What Agreement Did We Make?

IMG_3155Our daily newscasts alert us to agreements or pacts that have been agreed to between countries, companies, or organizations. Many times there is a formal signing event with special pens designated for the agreement, treaty, or pact. In recent history, many pacts or deals were sealed by a handshake instead of a formal ceremony. In those days, your word was your bond and the handshake was the physical demonstration of the agreement. In each case, it represents a promise or commitment to that which has been agreed upon.

Children like to “pinky promise” one another. It is their version of a handshake of old perhaps. A bride and groom pledge promises to one another representing a covenant, an agreement.

There are also unspoken agreements that are made along the way in all of our lives. Some of these we are conscious of and have assented to on some level. Perhaps it is something that was spoken long ago and now continues to be assumed such as a husband agreeing to handle the yard work or the wife agreeing to handle the primary job of cooking.
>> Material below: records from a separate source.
(* ===== verification/SqliteManifests.v ===== *)
(** * The SQLite manifest store (metadata/manifest_store/sqlite)

    The table is a finite map from the primary key to the row's body and
    write_seq; each operation is the SQL statement it executes. The body codec
    (JSON, sealed by the BodyEncryptor when one is configured) is a parameter
    with its round trip as hypothesis. *)

From S2P Require Import Prelude Manifest ManifestStore.
Local Open Scope Z_scope.

(** [BodyContext]: what a sealed body is bound to. *)
Record BodyContext := mkBodyContext {
  bc_TenantID : string;
  bc_Bucket : string;
  bc_ObjectKeyHash : string
}.

Definition body_context (k : ManifestKey) : BodyContext :=
  mkBodyContext (k_TenantID k) (k_Bucket k) (k_ObjectKeyHash k).

(** Marshal and encrypt; decrypt and unmarshal. *)
Class BodyCodec (Body : Type) := {
  seal : BodyContext → ObjectManifest → option Body;
  decodeBody : BodyContext → Body → option ObjectManifest;
  decodeBody_seal c m b : seal c m = Some b → decodeBody c b = Some m
}.

Module Sqlite.
Section store.
Context {Body : Type} `{!BodyCodec Body}.

Record Row := mkRow {
  r_body : Body;
  r_write_seq : Z
}.

Abbreviation table := (gmap ManifestKey Row).
Abbreviation keyed_row := (ManifestKey * Row)%type.

Definition row_write_seq (kr : keyed_row) : Z := r_write_seq kr.2.

(** [validateKey] *)
Definition validateKey (key : ManifestKey) : bool :=
  negb (bool_decide (k_TenantID key = "")) && negb (bool_decide (k_Bucket key = "")) &&
  negb (bool_decide (k_ObjectKeyHash key = "")) && negb (bool_decide (k_VersionID key = "")).

(** The guard of the reads and of [Delete]: every field but the version. *)
Definition triple_required (tenantID bucket objectKeyHash : string) : bool :=
  bool_decide (tenantID = "") || bool_decide (bucket = "") || bool_decide (objectKeyHash = "").

(** [SELECT COALESCE(MAX(write_seq), 0) + 1 FROM manifests] *)
Definition max_write_seq (rs : list keyed_row) : option Z :=
  match row_write_seq <$> rs with [] => None | n :: ns => Some (foldr Z.max n ns) end.

Definition next_write_seq (tbl : table) : Z := default 0 (max_write_seq (map_to_list tbl)) + 1.
(* ===== verification/ContentIndex.v ===== *)
(** * The content index (metadata/content_index/store.go, memory_store.go)

    The per-tenant table from content hash to the canonical piece and its
    reference count, and the in-memory store that implements it. Times come
    from the [now] argument; iteration over a Go map is modelled by the order
    of [map_to_list]. *)

From S2P Require Import Prelude.
Local Open Scope Z_scope.

Record PieceRef := mkPieceRef {
  pr_PieceID : string;
  pr_Backend : string;
  pr_PartNumber : Z;
  pr_SizeBytes : Z
}.

Record ContentIndexEntry := mkContentIndexEntry {
  ce_TenantID : string;
  ce_ContentHash : string;
  ce_PieceID : string;
  ce_Backend : string;
  ce_RefCount : Z;                  (* int *)
  ce_SizeBytes : Z;                 (* int64 *)
  ce_ETag : string;
  ce_PieceIDs : list PieceRef;
  ce_PlaintextHash : string;
  ce_CreatedAt : Z
}.

Definition with_RefCount (n : Z) (e : ContentIndexEntry) : ContentIndexEntry :=
  mkContentIndexEntry (ce_TenantID e) (ce_ContentHash e) (ce_PieceID e) (ce_Backend e) n
    (ce_SizeBytes e) (ce_ETag e) (ce_PieceIDs e) (ce_PlaintextHash e) (ce_CreatedAt e).

Lemma with_RefCount_id e : with_RefCount (ce_RefCount e) e = e.
Proof. by destruct e. Qed.

Definition with_CreatedAt (t : Z) (e : ContentIndexEntry) : ContentIndexEntry :=
  mkContentIndexEntry (ce_TenantID e) (ce_ContentHash e) (ce_PieceID e) (ce_Backend e)
    (ce_RefCount e) (ce_SizeBytes e) (ce_ETag e) (ce_PieceIDs e) (ce_PlaintextHash e) t.

(** The sentinel errors; [IdxUnavailable] is any other error, which the
    in-memory store never returns and a remote store may. *)
Inductive index_error :=
| IdxNotFound
| IdxAlreadyExists
| IdxInvalidRefCount
| IdxRefCountNonZero
| IdxUnavailable.

Module Index.

(** [memoryKey]: (tenant, content hash). *)
Abbreviation memoryKey := (string * string)%type.
Abbreviation MemoryStore := (gmap (string * string) ContentIndexEntry).

Definition NewMemoryStore : MemoryStore := ∅.

Definition Lookup (s : MemoryStore) (tenantID contentHash : string)
    : result index_error ContentIndexEntry :=
  match s !! (tenantID, contentHash) with Some e => Ok e | None => Err IdxNotFound end.

(** The first entry of an iteration that matches; [rows] is the iteration. *)
Fixpoint find_plaintext (tenantID plaintextHash : string)
    (rows : list (memoryKey * ContentIndexEntry)) : result index_error ContentIndexEntry :=
  match rows with
  | [] => Err IdxNotFound
  | (k, e) :: rows =>
      if bool_decide (k.1 ≠ tenantID) then find_plaintext tenantID plaintextHash rows
      else if bool_decide (ce_PlaintextHash e ≠ plaintextHash)
           then find_plaintext tenantID plaintextHash rows
      else Ok e
  end.

Definition LookupByPlaintextHash (s : MemoryStore) (tenantID plaintextHash : string)
    : result index_error ContentIndexEntry :=
  if bool_decide (plaintextHash = "") then Err IdxNotFound
  else find_plaintext tenantID plaintextHash (map_to_list s).

Definition Register (now : Z) (entry : ContentIndexEntry) (s : MemoryStore)
    : result index_error MemoryStore :=
  let k := (ce_TenantID entry, ce_ContentHash entry) in
  match s !! k with
  | Some _ => Err IdxAlreadyExists
  | None =>
      let entry := if ce_RefCount entry <=? 0 then with_RefCount 1 entry else entry in
      let entry := if IsZero (ce_CreatedAt entry) then with_CreatedAt now entry else entry in
      Ok (<[k := entry]> s)
  end.

Definition IncrementRef (tenantID contentHash : string) (s : MemoryStore)
    : result index_error MemoryStore :=
  let k := (tenantID, contentHash) in
  match s !! k with
  | None => Err IdxNotFound
  | Some e => Ok (<[k := with_RefCount (wrap64 (ce_RefCount e + 1)) e]> s)
  end.

Definition DecrementRef (tenantID contentHash : string) (s : MemoryStore)
    : result index_error (Z * MemoryStore) :=
  let k := (tenantID, contentHash) in
  match s !! k with
  | None => Err IdxNotFound
  | Some e =>
      if ce_RefCount e <=? 0 then Err IdxInvalidRefCount
      else
        let n := wrap64 (ce_RefCount e - 1) in
        Ok (n, <[k := with_RefCount n e]> s)
  end.

Definition Delete (tenantID contentHash : string) (s : MemoryStore)
    : result index_error MemoryStore :=
  let k := (tenantID, contentHash) in
  match s !! k with
  | None => Err IdxNotFound
  | Some e => if 0 <? ce_RefCount e then Err IdxRefCountNonZero else Ok (delete k s)
  end.

Definition ScanAll (s : MemoryStore) (tenantID : string) : list ContentIndexEntry :=
  omap (λ ke, if bool_decide (ke.1.1 ≠ tenantID) then None else Some ke.2) (map_to_list s).

Definition ListTenants (s : MemoryStore) : list string :=
  elements (list_to_set (C := gset string) ((map_to_list s).*1.*1)).

(** ** Facts the clients use *)

(** A row is stored under the key it carries. *)
Definition keyed (s : MemoryStore) : Prop :=
  map_Forall (λ k e, k = (ce_TenantID e, ce_ContentHash e)) s.

(** Reference counts are machine integers and never negative. *)
Definition counts_ok (s : MemoryStore) : Prop :=
  map_Forall (λ _ e, 0 ≤ ce_RefCount e < 2 ^ 63) s.

Lemma ScanAll_elem s t e :
  keyed s → e ∈ ScanAll s t ↔ ce_TenantID e = t ∧ s !! (t, ce_ContentHash e) = Some e.
Proof.
  intros Hk. unfold ScanAll. rewrite list_elem_of_omap. split.
  - intros ([[t' h'] e'] & Hin%elem_of_map_to_list & He). simpl in He.
    pose proof (Hk _ _ Hin) as Hkey. simpl in Hkey. case_bool_decide; naive_solver.
  - intros [<- He]. eexists (_, e). rewrite elem_of_map_to_list. split; [exact He|].
    simpl. by rewrite bool_decide_eq_false_2 by tauto.
Qed.

Lemma ListTenants_elem s t : t ∈ ListTenants s ↔ ∃ h e, s !! (t, h) = Some e.
Proof.
  unfold ListTenants. rewrite elem_of_elements, elem_of_list_to_set, list_elem_of_fmap. split.
  - intros ([t' h] & -> & Hin). apply list_elem_of_fmap in Hin as ([k e] & Hk & Hin).
    apply elem_of_map_to_list in Hin. simplify_eq/=. eauto.
  - intros (h & e & He). exists (t, h). split; [done|]. apply list_elem_of_fmap.
    exists ((t, h), e). by rewrite elem_of_map_to_list.
Qed.

(** What each write does to the row of its own key and to the others. *)
Lemma Register_Ok now entry s s' :
  Register now entry s = Ok s' →
  s !! (ce_TenantID entry, ce_ContentHash entry) = None ∧
  ∃ e, s' = <[(ce_TenantID entry, ce_ContentHash entry) := e]> s ∧
    ce_TenantID e = ce_TenantID entry ∧ ce_ContentHash e = ce_ContentHash entry ∧
    ce_PieceID e = ce_PieceID entry ∧ ce_Backend e = ce_Backend entry ∧
    ce_RefCount e = (if ce_RefCount entry <=? 0 then 1 else ce_RefCount entry).
Proof.
  unfold Register. destruct (s !! _) eqn:Hs; [done|]. intros [= <-]. split; [done|].
  eexists. split; [reflexivity|]. by repeat case_match.
Qed.

Lemma IncrementRef_Ok t h s s' :
  IncrementRef t h s = Ok s' ↔
  ∃ e, s !! (t, h) = Some e ∧ s' = <[(t, h) := with_RefCount (wrap64 (ce_RefCount e + 1)) e]> s.
Proof. unfold IncrementRef. destruct (s !! _); naive_solver. Qed.

Lemma DecrementRef_Ok t h s n s' :
  DecrementRef t h s = Ok (n, s') ↔
  ∃ e, s !! (t, h) = Some e ∧ 0 < ce_RefCount e ∧ n = wrap64 (ce_RefCount e - 1) ∧
    s' = <[(t, h) := with_RefCount n e]> s.
Proof.
  unfold DecrementRef. destruct (s !! _) as [e|]; [|naive_solver].
  destruct (Z.leb_spec (ce_RefCount e) 0); [naive_solver lia|naive_solver].
Qed.

Lemma Delete_Ok t h s s' :
  Delete t h s = Ok s' ↔ ∃ e, s !! (t, h) = Some e ∧ ce_RefCount e ≤ 0 ∧ s' = delete (t, h) s.
Proof.
  unfold Delete. destruct (s !! _) as [e|]; [|naive_solver].
  destruct (Z.ltb_spec 0 (ce_RefCount e)); [naive_solver lia|naive_solver].
Qed.

Lemma keyed_insert s k e :
  keyed s → k = (ce_TenantID e, ce_ContentHash e) → keyed (<[k := e]> s).
Proof. intros Hk ->. by apply map_Forall_insert_2. Qed.

Lemma keyed_delete s k : keyed s → keyed (delete k s).
Proof. intros Hk. by apply map_Forall_delete. Qed.

End Index.
(** The end of [Decode]: strip the header and the padding. The sum is a
    [uint64]; slicing with an end below the start panics. *)
Definition unframe (framed : bytes) : result ec_error bytes :=
  if blen framed <? objectHeaderSize then Err TooShort
  else
    let plaintextLen := Uint64 (slice 0 objectHeaderSize framed) in
    let end_ := wrapu64 (objectHeaderSize + plaintextLen) in
    if blen framed <? end_ then Err LengthExceedsBuffer
    else if end_ <? objectHeaderSize then Err SliceBoundsPanic
    else Ok (slice objectHeaderSize end_ framed).

Definition Decode (e : Encoder) (shards : list Shard) : result ec_error bytes :=
  if blen shards =? 0 then Err NoShards
  else match group_shards e shards ∅ with
       | Err x => Err x
       | Ok stripes =>
           match decode_stripes e stripes (seqZ 0 (Z.of_nat (size stripes))) with
           | Err x => Err x
           | Ok framed => unframe framed
           end
       end.

(** ** DecodeReader: a reader is nil, or what reading it to the end returns *)

Abbreviation reader := (option (result unit bytes)).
Beyond these are unconscious agreements we have made and continue to make unknowingly. These are those convictions we have developed or have been raised to believe about life, the Lord, and us. Many of these developed as children or adolescents when we were malleable and believed what we learned was fact without the maturity, discernment or wisdom to know whether they were true or false. For those reasons, it gives fertile ground for the enemy to twist and distort our beliefs. Too often, they shadow us into adulthood without our awareness. If we stumble upon one of them, we assume we are the ones creating these thoughts versus the whispers of the enemy.

Those unconscious subtle agreements work to try to erode the truth and wreak havoc with our thought life and emotions. These then nibble away and erode our relationships, casting doubt and uncertainty where there is no reason for either one.

How does this work?

Perhaps when we were young children our parents were divorced and we did not and could not understand what happened, but we felt abandoned by the parent who moved out of our home. We wondered if it was our fault in some way, if we had obeyed more quickly, been quieter, tried harder, or been more of something we could have still been a family. In the mix of those wounded hearts, a subtle whisper can begin that we are not good enough, don’t deserve a family, will be abandoned by anyone we love.

These beliefs sink under the surface of our minds and hearts and yet, even in adulthood they subtly pop up above the surface. We have a hard time believing we are worthwhile, trusting we are loveable and will not be abandoned when we risk loving. Despite whatever we achieve, we cannot believe in “the possible” for ourselves and sometimes we struggle with what the Lord believes about us even after we become Christians.

I think that is why Paul reminds us in II Corinthians 10 to take every thought captive. It reminds us that we need to take back the truth about who we are, who we are not, and who He is. We often will ask someone else to affirm us in some way and hope that will get rid of the pesky thoughts and doubts. Sadly, those words slide off of us as if we were made of Teflon.

It is only when we hear from our Creator the truth that we can receive the positive affirmations of others and own the truth. The truth is that He loved us before, before we knew Him, before we tried to obey Him, and He will never abandon us. His love was NEVER based on whether or not we were good enough or deserved it. NONE of us were or did. It was based on who He was, is, and always will be.